[[ Entries shown open ]]

(** A completed call, cut at one of its items. *)
Lemma save_posts_cut username before post after file file' :
  save_posts' username (before ++ post :: after) file = (None, file') ->
  exists s1 s2 s3,
    for_each (save_post' username) before (mk_session file 0) = Ok s1
    /\ save_post' username post s1 = Ok s2
    /\ for_each (save_post' username) after s2 = Ok s3
    /\ file' = db s3.
Proof.
  unfold save_posts. rewrite for_each_app.
  destruct (for_each _ before _) as [s1|] eqn:H1; [|discriminate].
  cbn [for_each]. simpl.
  destruct (save_post' username post s1) as [s2|] eqn:H2; [|discriminate].
  destruct (for_each _ after s2) as [s3|] eqn:H3; [|discriminate].
  intros [= <-]. eauto 10.
Qed.

Lemma save_comments_cut username before comment after file file' :
  save_comments' username (before ++ comment :: after) file = (None, file') ->
  exists s1 s2 s3,
    for_each (save_comment' username) before (mk_session file 0) = Ok s1
    /\ save_comment' username comment s1 = Ok s2
    /\ for_each (save_comment' username) after s2 = Ok s3
    /\ file' = db s3.
Proof.
  unfold save_comments. rewrite for_each_app.
  destruct (for_each _ before _) as [s1|] eqn:H1; [|discriminate].
  cbn [for_each]. simpl.
  destruct (save_comment' username comment s1) as [s2|] eqn:H2; [|discriminate].
  destruct (for_each _ after s2) as [s3|] eqn:H3; [|discriminate].
  intros [= <-]. eauto 10.
Qed.

(** The iteration on an item that is stored. *)
Lemma save_post_stored username post s s' k e :
  save_post' username post s = Ok s' ->
  get (Post.id post) = Some k ->
  lookup_key Posts.post_id k (posts (db s)) = Some e ->
  let observed := get_or 0 (Post.score post) in
  lookup_key Posts.post_id k (posts (db s'))
  = Some (touch_post observed post (current_timestamp (S (statements s))) e)
  /\ history_of "post" k (db s') =
     history_of "post" k (db s) ++
     (if bool_decide (Posts.score e = observed) then []
      else [ScoreHistory.mk (Some "post") (Some k) observed
              (Some (current_timestamp (S (S (statements s)))))]).
Proof.
  intros H Hid He. apply save_post_Ok in H as (_ & _ & _ & k' & Hid' & Hcase).
  assert (k' = k) as -> by congruence. unfold lookup_key in *.
  destruct Hcase as [(e' & He' & Hp & Hh)|(Hnone & _)]; [|congruence].
  assert (e' = e) as -> by congruence. split.
  - rewrite Hp, fetchone_update_where by done. rewrite He. simpl.
    apply fetchone_Some in He as [_ ->]. done.
  - unfold history_of. rewrite Hh, List.filter_app.
    destruct (bool_decide _); simpl; [done|]. by rewrite about_item_self.
Qed.

Lemma save_comment_stored username comment s s' k e :
  save_comment' username comment s = Ok s' ->
  get (Comment.id comment) = Some k ->
  lookup_key Comments.comment_id k (comments (db s)) = Some e ->
  let observed := get_or 0 (Comment.score comment) in
  lookup_key Comments.comment_id k (comments (db s'))
  = Some (touch_comment observed (current_timestamp (S (statements s))) e)
  /\ history_of "comment" k (db s') =
     history_of "comment" k (db s) ++
     (if bool_decide (Comments.score e = observed) then []
      else [ScoreHistory.mk (Some "comment") (Some k) observed
              (Some (current_timestamp (S (S (statements s)))))]).
Proof.
  intros H Hid He. apply save_comment_Ok in H as (_ & _ & _ & k' & Hid' & Hcase).
  assert (k' = k) as -> by congruence. unfold lookup_key in *.
  destruct Hcase as [(e' & He' & Hp & Hh)|(Hnone & _)]; [|congruence].
  assert (e' = e) as -> by congruence. split.
  - rewrite Hp, fetchone_update_where by done. rewrite He. simpl.
    apply fetchone_Some in He as [_ ->]. done.
  - unfold history_of. rewrite Hh, List.filter_app.
    destruct (bool_decide _); simpl; [done|]. by rewrite about_item_self.
Qed.

(** The iteration on an item that is not stored. *)
Lemma save_post_unseen username post s s' k :
  save_post' username post s = Ok s' ->
  get (Post.id post) = Some k ->
  lookup_key Posts.post_id k (posts (db s)) = None ->
  exists row,
    posts (db s') = posts (db s) ++ [row]
    /\ Posts.post_id row = Some k
    /\ Posts.first_seen row = Some (current_timestamp (S (statements s)))
    /\ Posts.last_updated row = Some (current_timestamp (S (statements s)))
    /\ Posts.score row = get (Post.score post)
    /\ score_history (db s') =
       score_history (db s) ++
       [ScoreHistory.mk (Some "post") (Some k) (get_or 0 (Post.score post))
          (Some (current_timestamp (S (S (statements s)))))].
Proof.
  unfold save_post, lookup_key. intros H Hid Hnone. rewrite Hid in H.
  destruct (fromtimestamp_isoformat isoformat _) as [created|]; [|discriminate].
  simpl in H. rewrite Hnone in H.
  pose proof (fetchone_None_existsb _ _ Hnone) as Hex.
  unfold execute, log_score, insert_post, insert_score_history in H. simpl in H.
  rewrite Hex in H. simpl in H.
  destruct (truthy _); [destruct (get_or EmptyString (Post.title post))|];
    try discriminate; injection H as <-; simpl; eauto 10.
Qed.

Lemma save_comment_unseen username comment s s' k :
  save_comment' username comment s = Ok s' ->
  get (Comment.id comment) = Some k ->
  lookup_key Comments.comment_id k (comments (db s)) = None ->
  exists row,
    comments (db s') = comments (db s) ++ [row]
    /\ Comments.comment_id row = Some k
    /\ Comments.first_seen row = Some (current_timestamp (S (statements s)))
    /\ Comments.last_updated row = Some (current_timestamp (S (statements s)))
    /\ Comments.score row = get (Comment.score comment)
    /\ score_history (db s') =
       score_history (db s) ++
       [ScoreHistory.mk (Some "comment") (Some k) (get_or 0 (Comment.score comment))
          (Some (current_timestamp (S (S (statements s)))))].
Proof.
  unfold save_comment, lookup_key. intros H Hid Hnone. rewrite Hid in H.
  destruct (fromtimestamp_isoformat isoformat _) as [created|]; [|discriminate].
  simpl in H. rewrite Hnone in H.
  pose proof (fetchone_None_existsb _ _ Hnone) as Hex.
  unfold execute, log_score, insert_comment, insert_score_history in H. simpl in H.
  rewrite Hex in H. simpl in H. injection H as <-. simpl. eauto 10.
Qed.

(** C2. In a call of [save_posts] that completes, a post whose id is stored
    when the call begins, and that occurs once in the list, leaves in the
    file the row that was stored with its score (and upvote_ratio and
    num_comments) set to the observed values and its last_updated set to the
    time of the UPDATE, whether or not the score changed, every other column
    as it was; and the call adds to the score history of that post exactly
    one entry, carrying the observed score, when the observed score differs
    from the score that was stored, and none when it is the same.  The same
    holds for [save_comments] and the score of a comment. *)
Theorem upsert_existing_item username :
  (forall before post after file file' k e,
     save_posts' username (before ++ post :: after) file = (None, file') ->
     get (Post.id post) = Some k ->
     Some k ∉ map (fun p => get (Post.id p)) (before ++ after) ->
     lookup_key Posts.post_id k (posts file) = Some e ->
     let observed := get_or 0 (Post.score post) in
     exists n row,
       lookup_key Posts.post_id k (posts file') = Some row
       /\ Posts.score row = observed
       /\ Posts.last_updated row = Some (current_timestamp n)
       /\ Posts.upvote_ratio row = get (Post.upvote_ratio post)
       /\ Posts.num_comments row = get (Post.num_comments post)
       /\ post_fixed row = post_fixed e
       /\ history_of "post" k file' =
          history_of "post" k file ++
          (if bool_decide (Posts.score e = observed) then []
           else [ScoreHistory.mk (Some "post") (Some k) observed
                   (Some (current_timestamp (S n)))]))
  /\ (forall before comment after file file' k e,
        save_comments' username (before ++ comment :: after) file = (None, file') ->
        get (Comment.id comment) = Some k ->
        Some k ∉ map (fun c => get (Comment.id c)) (before ++ after) ->
        lookup_key Comments.comment_id k (comments file) = Some e ->
        let observed := get_or 0 (Comment.score comment) in
        exists n row,
          lookup_key Comments.comment_id k (comments file') = Some row
          /\ Comments.score row = observed
          /\ Comments.last_updated row = Some (current_timestamp n)
          /\ comment_fixed row = comment_fixed e
          /\ history_of "comment" k file' =
             history_of "comment" k file ++
             (if bool_decide (Comments.score e = observed) then []
              else [ScoreHistory.mk (Some "comment") (Some k) observed
                      (Some (current_timestamp (S n)))])).
Proof.
  split.
  - intros before post after file file' k e H Hid Hk He observed.
    apply save_posts_cut in H as (s1 & s2 & s3 & H1 & H2 & H3 & ->).
    rewrite map_app in Hk. apply not_elem_of_app in Hk as [Hkb Hka].
    destruct (save_posts_other username before "post" k _ _ H1 Hkb) as (L1 & _ & G1).
    destruct (save_posts_other username after "post" k _ _ H3 Hka) as (L3 & _ & G3).
    simpl in L1, G1. rewrite <- L1 in He.
    destruct (save_post_stored username post s1 s2 k e H2 Hid He) as [L2 G2].
    exists (S (statements s1)), (touch_post observed post
                                   (current_timestamp (S (statements s1))) e).
    split; [by rewrite L3|]. repeat split.
    by rewrite G3, G2, G1.
  - intros before comment after file file' k e H Hid Hk He observed.
    apply save_comments_cut in H as (s1 & s2 & s3 & H1 & H2 & H3 & ->).
    rewrite map_app in Hk. apply not_elem_of_app in Hk as [Hkb Hka].
    destruct (save_comments_other username before "comment" k _ _ H1 Hkb)
      as (L1 & _ & G1).
    destruct (save_comments_other username after "comment" k _ _ H3 Hka)
      as (L3 & _ & G3).
    simpl in L1, G1. rewrite <- L1 in He.
    destruct (save_comment_stored username comment s1 s2 k e H2 Hid He) as [L2 G2].
    exists (S (statements s1)), (touch_comment observed
                                   (current_timestamp (S (statements s1))) e).
    split; [by rewrite L3|]. repeat split.
    by rewrite G3, G2, G1.
Qed.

[[ Entries shown closed ]]

§ **What you are asked to do**
Each line of the data that has the string "call" should be returned.

§ **Finished exercise**
(** A completed call, cut at one of its items. *)
(** C2. In a call of [save_posts] that completes, a post whose id is stored
    when the call begins, and that occurs once in the list, leaves in the
    as it was; and the call adds to the score history of that post exactly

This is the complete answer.